Nuova Isotex non conosce confini ed è tra i pionieri europei in Cina, dove esporta già nel 1986 macchine per la produzione di finte pelli. Nella Repubblica Popolare venderà ed installerà macchine ed impianti modernissimi, diventando un partner decisivo per l'evoluzione tecnologica di molte imprese locali. Il successo è tale che più tardi, nel '95, l'azienda aprirà una propria sede commerciale a Pechino.

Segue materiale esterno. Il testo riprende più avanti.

(** If raising the limit step by step exceeds the gas limit of a block
    after some number of steps, the search ends within that many calls.  It has tried the
    limits in turn on one and the same state, every one but the last ran out of gas, and
    the estimate is the last one's gas and exit code, or the whole limit of a block with
    the exit code of success if that one ran out of gas as well and the next limit would
    have been too high. *)
Lemma gas_search_spec msg limit q st (out : N → ApplyRet) k
    (Hcodes : ExitCode_OK ≠ SYS_OUT_OF_GAS)
    (Hst : source q = Done st)
    (Hout : ∀ l, ∃ em, probe st msg l = Done (out l, em))
    (Hk : BLOCK_GAS_LIMIT < limit_at limit k) (Hpos : (0 < k)%nat) :
  ∃ est j q', gas_search step k msg limit q = Done (est, q') ∧ source q' = source q ∧ (j < k)%nat ∧
    (∀ i, (i < j)%nat → out_of_gas (out (limit_at limit i)) ∧ limit_at limit (S i) ≤ BLOCK_GAS_LIMIT) ∧
    let last := out (limit_at limit j) in
    if bool_decide (out_of_gas last)
    then BLOCK_GAS_LIMIT < limit_at limit (S j) ∧
         est = MkEstimate ExitCode_OK "" raw_bytes_default BLOCK_GAS_LIMIT
    else est = estimate last (gas_used last).
Proof.
  revert limit q Hst Hk. induction k as [|k IH]; intros limit q Hst Hk; [lia|].
  destruct (Hout limit) as [em Hem]. cbn [gas_search]. unfold mbind at 1, stm_bind at 1.
  rewrite (estimation_call_probe _ _ _ _ _ _ Hcodes Hst Hem). cbv beta iota.
  case_bool_decide as Ho.
  - case_bool_decide as Hlim.
    + eexists _, O, _. split_and!; [done|apply source_loaded|lia|lia|].
      unfold limit_at; cbn [Nat.iter]. by rewrite bool_decide_eq_true_2.
    + rewrite limit_at_S in Hk. assert (0 < k)%nat as Hk0 by (destruct k; [by apply Hlim in Hk|lia]).
      destruct (IH Hk0 (scale step limit) (loaded q)) as (est & j & q' & Hrun & Hs & Hj & Hall & Hlast);
        [by rewrite source_loaded|done|].
      exists est, (S j), q'. rewrite source_loaded in Hs. split_and!; [done|done|lia| |].
      * intros [|i] Hi; [split; [done|unfold limit_at; cbn; lia]|]. rewrite (limit_at_S limit i), (limit_at_S limit (S i)). apply Hall. lia.
      * by rewrite (limit_at_S limit j), (limit_at_S limit (S j)).
  - eexists _, O, _. split_and!; [done|apply source_loaded|lia|lia|].
    unfold limit_at; cbn [Nat.iter]. by rewrite bool_decide_eq_false_2.
Qed.

(** A limit that the step does not raise, with which the message runs out of gas, is tried
    for ever. *)
Lemma gas_search_stuck msg limit q st ret em fuel :
  ExitCode_OK ≠ SYS_OUT_OF_GAS → source q = Done st → probe st msg limit = Done (ret, em) → out_of_gas ret →
  scale step limit = limit → limit ≤ BLOCK_GAS_LIMIT → gas_search step fuel msg limit q = OutOfFuel.
Proof.
  intros Hcodes Hst Hp Ho Hfix Hle. revert q Hst. induction fuel as [|fuel IH]; intros q Hst; [done|].
  cbn [gas_search]. unfold mbind at 1, stm_bind at 1.
  rewrite (estimation_call_probe _ _ _ _ _ _ Hcodes Hst Hp), bool_decide_eq_true_2 by done. cbv beta iota.
  rewrite Hfix, bool_decide_eq_false_2 by lia. apply IH. by rewrite source_loaded.
Qed.
End search.

(** ** Examples *)

Module SampleQuery.
#[local] Existing Instance dev_profile.
#[local] Existing Instance sample_data.

#[export] Instance query_ids : ChainIds := {|
  Cid := N; Bytes := N; ActorAddress := N; Subnet := N; MultiSig := N; Signature := N
|}.

(** A ledger that is a counter: a message needs three million units of gas and increments it. *)
Definition count_up (m : FvmMessage) : stm N string ApplyRet := λ n,
  if bool_decide (gas_limit m < 3000000) then Done (MkRet 7 0 (gas_limit m) (Some "out of gas"%string) [], n)
  else Done (MkRet 0 n 3000000 None [], n + 1).

#[export] Instance query_machine : Machine := {|
  FvmState := N;
  decode_object _ := inr None;
  ExitCode_OK := 0;
  SYS_SENDER_INVALID := 1;
  SYS_SENDER_STATE_INVALID := 2;
  SYS_ASSERTION_FAILED := 10;
  cid_to_bytes c := c;
  SYSTEM_ACTOR_ADDR := 0;
  GATEWAY_ACTOR_ADDR := 64;
  METHOD_INVOKE_CONTRACT := 3844450837;
  GetObject := 1;
  ResolveObject := 2;
  BLOCK_GAS_LIMIT := 10000000000;
  raw_bytes_default := 0;
  serialize_get_params k := inr k;
  serialize_resolve_params k _ := inr k;
  cid_of_relayed m := inr (relay_sequence m);
  block_hash_len _ := 32;
  envelope_value m := Z.of_N m;
  EvmChange := N;
  change_to_evm c := Done c;
  EvmEnvelope := N;
  envelope_to_evm m := Done m;
  message_check _ := None;
  message_length _ := inr 0;
  context_epoch _ := 0%Z;
  context_timestamp _ := 0;
  context_chain_id _ := 0;
  tree_lookup_id _ a := inr (Some a);
  tree_get_actor n _ := inr (Some (MkActor 0 0 n 0 None));
  tree_set_actor _ _ n := n;
  executor_execute m _ _ := count_up m;
  executor_flush n := Done (n, n);
  gateway_commit_parent_finality f n := Done ((false, f), n);
  gateway_store_validator_changes _ n := Done (tt, n);
  gateway_apply_cross_messages _ n := Done (MkApplyRet (MkRet 0 0 0 None []) 0 64 0 0 ∅, n);
  credit_gateway_actor _ n := Done (tt, n)
|}.
(* ===== verification/App.v ===== *)
(** * The ABCI application

    [App] of [fendermint/app/src/app.rs]: the requests of CometBFT, the state that is
    committed after each block, its history and how it is pruned, and the slots that hold
    the state of the block under execution and of the mempool checks.

    The databases are maps; creating a machine from a state, genesis and the hash of a
    state are behind the class [Backend].  Responses are modelled by their codes, heights
    and hashes, without events and texts. *)

From Stdlib Require Import Strings.Byte.
From stdpp Require Import vector.
From S2P Require Import Prelude OrdMap Weights Cache Voting Finality Node Fetch Syncer Pool Merkle.
From S2P Require Import Ledger Chain BytesInterp.

(** ** State *)

(** [FvmGenesisOutput]; its validators are keys with powers. *)
Record GenesisOutput `{ParentData} := MkGenesisOutput {
  go_chain_id : N;
  go_timestamp : N;
  go_network_version : N;
  go_base_fee : Z;
  go_power_scale : Z;
  go_circ_supply : Z;
  go_validators : list (ValidatorKey * N)
}.

Arguments MkGenesisOutput {_} _ _ _ _ _ _ _.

Gli anni 90 sono segnati dagli sforzi interni verso l'automazione produttiva e la realizzazione della qualità totale. Nel '92 viene introdotto il controllo numerico nella produzione degli impianti e nello stesso anno viene avviato il sistema di assistenza tecnica remota via modem. E nel 1999 arriva la certificazione europea di qualità Iso 9001: è il coronamento di una riorganizzazione dell'impresa secondo criteri di modernità, qualità e di attenzione al cliente.
Il nuovo millennio si apre con un ritorno simbolico a un passato di prestigio. Nel 2001 l'azienda torna a chiamarsi semplicemente Isotex, come alla sua nascita, e punta decisamente verso nuovi mercati e nuovi prodotti: c'è un futuro da conquistare.